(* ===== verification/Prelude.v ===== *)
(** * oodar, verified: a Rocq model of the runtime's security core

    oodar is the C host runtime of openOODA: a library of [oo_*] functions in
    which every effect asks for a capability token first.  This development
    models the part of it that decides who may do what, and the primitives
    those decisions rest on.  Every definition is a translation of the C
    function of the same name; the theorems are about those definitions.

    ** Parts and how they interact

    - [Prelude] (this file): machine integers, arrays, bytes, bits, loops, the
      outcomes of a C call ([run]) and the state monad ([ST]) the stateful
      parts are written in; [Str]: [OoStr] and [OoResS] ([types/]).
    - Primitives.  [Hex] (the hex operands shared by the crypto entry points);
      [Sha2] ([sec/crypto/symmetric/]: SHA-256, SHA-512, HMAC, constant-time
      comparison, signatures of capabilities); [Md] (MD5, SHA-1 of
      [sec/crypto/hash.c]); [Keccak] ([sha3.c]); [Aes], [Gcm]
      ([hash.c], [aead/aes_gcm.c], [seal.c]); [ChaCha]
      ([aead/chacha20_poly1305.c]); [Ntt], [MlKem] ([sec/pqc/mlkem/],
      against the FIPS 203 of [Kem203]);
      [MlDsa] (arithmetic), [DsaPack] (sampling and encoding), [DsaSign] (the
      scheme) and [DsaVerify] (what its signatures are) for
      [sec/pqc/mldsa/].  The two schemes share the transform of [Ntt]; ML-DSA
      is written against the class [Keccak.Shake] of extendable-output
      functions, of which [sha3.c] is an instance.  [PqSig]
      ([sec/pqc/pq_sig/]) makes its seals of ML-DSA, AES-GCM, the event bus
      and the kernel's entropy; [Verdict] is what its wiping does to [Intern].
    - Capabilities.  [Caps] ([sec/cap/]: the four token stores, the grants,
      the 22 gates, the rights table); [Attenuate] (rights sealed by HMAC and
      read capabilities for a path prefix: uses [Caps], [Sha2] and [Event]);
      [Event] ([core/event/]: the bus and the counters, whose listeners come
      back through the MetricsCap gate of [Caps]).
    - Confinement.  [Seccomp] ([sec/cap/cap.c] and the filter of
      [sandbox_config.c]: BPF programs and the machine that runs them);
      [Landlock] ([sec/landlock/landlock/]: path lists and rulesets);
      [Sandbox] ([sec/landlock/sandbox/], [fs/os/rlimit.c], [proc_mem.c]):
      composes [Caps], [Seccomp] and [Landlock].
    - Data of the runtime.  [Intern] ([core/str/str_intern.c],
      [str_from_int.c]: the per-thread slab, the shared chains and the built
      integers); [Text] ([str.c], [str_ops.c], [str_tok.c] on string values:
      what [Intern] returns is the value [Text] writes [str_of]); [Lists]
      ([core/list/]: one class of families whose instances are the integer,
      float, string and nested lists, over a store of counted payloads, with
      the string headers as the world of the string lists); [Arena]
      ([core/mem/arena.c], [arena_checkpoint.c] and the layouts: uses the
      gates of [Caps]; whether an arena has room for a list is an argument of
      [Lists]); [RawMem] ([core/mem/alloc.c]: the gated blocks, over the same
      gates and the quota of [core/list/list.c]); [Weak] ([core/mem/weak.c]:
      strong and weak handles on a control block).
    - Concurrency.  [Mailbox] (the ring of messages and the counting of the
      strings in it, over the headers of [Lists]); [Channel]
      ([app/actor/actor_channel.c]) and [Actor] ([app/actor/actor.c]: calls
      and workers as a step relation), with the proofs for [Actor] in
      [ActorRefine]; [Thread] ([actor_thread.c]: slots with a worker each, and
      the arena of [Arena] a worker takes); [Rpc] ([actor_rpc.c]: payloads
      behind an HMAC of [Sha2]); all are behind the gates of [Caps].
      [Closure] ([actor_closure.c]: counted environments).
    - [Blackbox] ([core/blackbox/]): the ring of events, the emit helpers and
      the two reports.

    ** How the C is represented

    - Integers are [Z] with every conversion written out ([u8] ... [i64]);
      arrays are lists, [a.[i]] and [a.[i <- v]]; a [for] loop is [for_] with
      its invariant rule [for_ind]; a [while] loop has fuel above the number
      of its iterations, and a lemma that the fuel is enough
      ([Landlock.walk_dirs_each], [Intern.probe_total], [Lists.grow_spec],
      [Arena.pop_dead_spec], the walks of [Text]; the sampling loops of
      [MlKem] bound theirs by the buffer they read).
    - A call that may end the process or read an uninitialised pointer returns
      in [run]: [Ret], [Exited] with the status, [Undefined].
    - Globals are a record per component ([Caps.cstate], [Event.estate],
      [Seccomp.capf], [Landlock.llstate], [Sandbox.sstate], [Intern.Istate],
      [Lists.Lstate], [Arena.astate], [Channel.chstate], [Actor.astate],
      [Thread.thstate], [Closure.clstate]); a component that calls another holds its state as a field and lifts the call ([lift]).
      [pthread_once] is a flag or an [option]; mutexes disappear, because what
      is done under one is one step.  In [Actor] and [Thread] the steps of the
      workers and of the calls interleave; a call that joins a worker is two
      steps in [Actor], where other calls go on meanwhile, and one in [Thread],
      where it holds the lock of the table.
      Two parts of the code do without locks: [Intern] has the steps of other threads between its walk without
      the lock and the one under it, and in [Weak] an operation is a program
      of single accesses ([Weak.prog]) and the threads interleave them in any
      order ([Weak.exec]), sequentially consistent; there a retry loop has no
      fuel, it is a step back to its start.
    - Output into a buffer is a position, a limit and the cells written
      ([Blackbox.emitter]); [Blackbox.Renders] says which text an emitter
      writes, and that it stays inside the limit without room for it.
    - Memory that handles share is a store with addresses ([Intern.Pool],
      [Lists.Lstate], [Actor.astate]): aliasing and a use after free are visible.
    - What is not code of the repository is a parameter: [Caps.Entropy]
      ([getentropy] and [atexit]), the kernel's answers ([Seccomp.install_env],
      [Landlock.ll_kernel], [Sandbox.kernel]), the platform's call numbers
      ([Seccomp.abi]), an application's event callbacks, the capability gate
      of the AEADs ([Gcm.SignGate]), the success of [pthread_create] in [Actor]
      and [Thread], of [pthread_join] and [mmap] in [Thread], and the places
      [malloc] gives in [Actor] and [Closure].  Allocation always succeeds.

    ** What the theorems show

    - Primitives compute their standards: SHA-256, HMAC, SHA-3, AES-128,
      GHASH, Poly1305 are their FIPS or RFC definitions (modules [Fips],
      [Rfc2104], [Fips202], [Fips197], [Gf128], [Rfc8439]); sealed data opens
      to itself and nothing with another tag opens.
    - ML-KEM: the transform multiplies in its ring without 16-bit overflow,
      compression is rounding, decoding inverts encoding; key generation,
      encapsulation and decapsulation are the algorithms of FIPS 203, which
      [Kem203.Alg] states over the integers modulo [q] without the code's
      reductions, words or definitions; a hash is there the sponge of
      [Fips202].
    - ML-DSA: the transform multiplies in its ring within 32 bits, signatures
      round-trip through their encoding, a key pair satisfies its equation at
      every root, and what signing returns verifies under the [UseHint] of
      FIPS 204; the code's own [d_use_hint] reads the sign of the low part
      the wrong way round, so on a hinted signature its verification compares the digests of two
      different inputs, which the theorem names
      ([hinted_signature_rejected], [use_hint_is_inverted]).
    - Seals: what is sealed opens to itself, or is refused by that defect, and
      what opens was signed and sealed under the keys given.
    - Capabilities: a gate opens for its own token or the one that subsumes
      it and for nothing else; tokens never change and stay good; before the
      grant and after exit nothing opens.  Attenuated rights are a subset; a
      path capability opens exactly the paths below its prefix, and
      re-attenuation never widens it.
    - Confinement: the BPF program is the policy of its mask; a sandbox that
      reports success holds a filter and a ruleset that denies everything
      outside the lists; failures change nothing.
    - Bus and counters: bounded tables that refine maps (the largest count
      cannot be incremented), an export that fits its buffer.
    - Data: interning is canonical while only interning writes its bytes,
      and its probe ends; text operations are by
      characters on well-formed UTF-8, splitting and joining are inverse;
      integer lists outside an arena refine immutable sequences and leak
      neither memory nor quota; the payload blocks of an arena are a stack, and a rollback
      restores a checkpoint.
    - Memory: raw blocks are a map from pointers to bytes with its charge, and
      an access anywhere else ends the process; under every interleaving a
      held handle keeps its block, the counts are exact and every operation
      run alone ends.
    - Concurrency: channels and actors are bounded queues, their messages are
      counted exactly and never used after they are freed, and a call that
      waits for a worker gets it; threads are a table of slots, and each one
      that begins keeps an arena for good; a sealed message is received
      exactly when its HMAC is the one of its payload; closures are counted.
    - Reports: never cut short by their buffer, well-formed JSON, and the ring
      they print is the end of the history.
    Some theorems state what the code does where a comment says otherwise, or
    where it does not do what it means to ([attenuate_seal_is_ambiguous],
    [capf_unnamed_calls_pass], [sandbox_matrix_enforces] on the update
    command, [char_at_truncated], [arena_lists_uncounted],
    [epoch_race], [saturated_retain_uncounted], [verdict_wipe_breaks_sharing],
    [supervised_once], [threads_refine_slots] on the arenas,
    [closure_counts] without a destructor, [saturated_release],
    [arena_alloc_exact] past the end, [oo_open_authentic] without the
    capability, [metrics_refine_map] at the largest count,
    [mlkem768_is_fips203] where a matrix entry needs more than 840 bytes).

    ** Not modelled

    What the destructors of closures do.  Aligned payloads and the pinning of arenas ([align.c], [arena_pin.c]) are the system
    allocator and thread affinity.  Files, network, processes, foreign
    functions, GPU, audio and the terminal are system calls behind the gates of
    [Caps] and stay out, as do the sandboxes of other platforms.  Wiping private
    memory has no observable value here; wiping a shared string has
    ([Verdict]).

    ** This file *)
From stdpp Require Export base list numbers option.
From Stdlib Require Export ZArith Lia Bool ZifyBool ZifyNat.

★ ★ ★ ★ ★ ★ ★

Pull out all lines from the entries above that include the word "Blackbox".

■ Result for this exercise:
    - [Blackbox] ([core/blackbox/]): the ring of events, the emit helpers and
      ([Blackbox.emitter]); [Blackbox.Renders] says which text an emitter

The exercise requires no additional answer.